### TASK GOAL
Only the lines from the one containing "Lemma metrics_set_users us" through the last line of the data are to be written out, exactly and in full.

### RAW DATA
Lemma users_set_lastFetched d r : Repository.users (Repository.set_lastFetched d r) = Repository.users r.
Proof. reflexivity. Qed.
#[global] Hint Rewrite users_set_lastFetched : repo_fields.

Lemma metrics_set_lastFetched d r : Repository.metrics (Repository.set_lastFetched d r) = Repository.metrics r.
Proof. reflexivity. Qed.
#[global] Hint Rewrite metrics_set_lastFetched : repo_fields.

Lemma alerts_set_lastFetched d r : Repository.alerts (Repository.set_lastFetched d r) = Repository.alerts r.
Proof. reflexivity. Qed.
#[global] Hint Rewrite alerts_set_lastFetched : repo_fields.

Lemma owner_set_users us r : Repository.owner (Repository.set_users us r) = Repository.owner r.
Proof. reflexivity. Qed.
#[global] Hint Rewrite owner_set_users : repo_fields.

Lemma name_set_users us r : Repository.name (Repository.set_users us r) = Repository.name r.
Proof. reflexivity. Qed.
#[global] Hint Rewrite name_set_users : repo_fields.

Lemma fullName_set_users us r : Repository.fullName (Repository.set_users us r) = Repository.fullName r.
Proof. reflexivity. Qed.
#[global] Hint Rewrite fullName_set_users : repo_fields.

Lemma description_set_users us r : Repository.description (Repository.set_users us r) = Repository.description r.
Proof. reflexivity. Qed.
#[global] Hint Rewrite description_set_users : repo_fields.

Lemma url_set_users us r : Repository.url (Repository.set_users us r) = Repository.url r.
Proof. reflexivity. Qed.
#[global] Hint Rewrite url_set_users : repo_fields.

Lemma apiUrl_set_users us r : Repository.apiUrl (Repository.set_users us r) = Repository.apiUrl r.
Proof. reflexivity. Qed.
#[global] Hint Rewrite apiUrl_set_users : repo_fields.

Lemma stars_set_users us r : Repository.stars (Repository.set_users us r) = Repository.stars r.
Proof. reflexivity. Qed.
#[global] Hint Rewrite stars_set_users : repo_fields.

Lemma forks_set_users us r : Repository.forks (Repository.set_users us r) = Repository.forks r.
Proof. reflexivity. Qed.
#[global] Hint Rewrite forks_set_users : repo_fields.

Lemma openIssues_set_users us r : Repository.openIssues (Repository.set_users us r) = Repository.openIssues r.
Proof. reflexivity. Qed.
#[global] Hint Rewrite openIssues_set_users : repo_fields.

Lemma watchers_set_users us r : Repository.watchers (Repository.set_users us r) = Repository.watchers r.
Proof. reflexivity. Qed.
#[global] Hint Rewrite watchers_set_users : repo_fields.

Lemma defaultBranch_set_users us r : Repository.defaultBranch (Repository.set_users us r) = Repository.defaultBranch r.
Proof. reflexivity. Qed.
#[global] Hint Rewrite defaultBranch_set_users : repo_fields.

Lemma lastFetched_set_users us r : Repository.lastFetched (Repository.set_users us r) = Repository.lastFetched r.
Proof. reflexivity. Qed.
#[global] Hint Rewrite lastFetched_set_users : repo_fields.

Lemma users_set_users us r : Repository.users (Repository.set_users us r) = us.
Proof. reflexivity. Qed.
#[global] Hint Rewrite users_set_users : repo_fields.

Lemma metrics_set_users us r : Repository.metrics (Repository.set_users us r) = Repository.metrics r.
Proof. reflexivity. Qed.
#[global] Hint Rewrite metrics_set_users : repo_fields.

### RESULT
Lemma metrics_set_users us r : Repository.metrics (Repository.set_users us r) = Repository.metrics r.
Proof. reflexivity. Qed.
#[global] Hint Rewrite metrics_set_users : repo_fields.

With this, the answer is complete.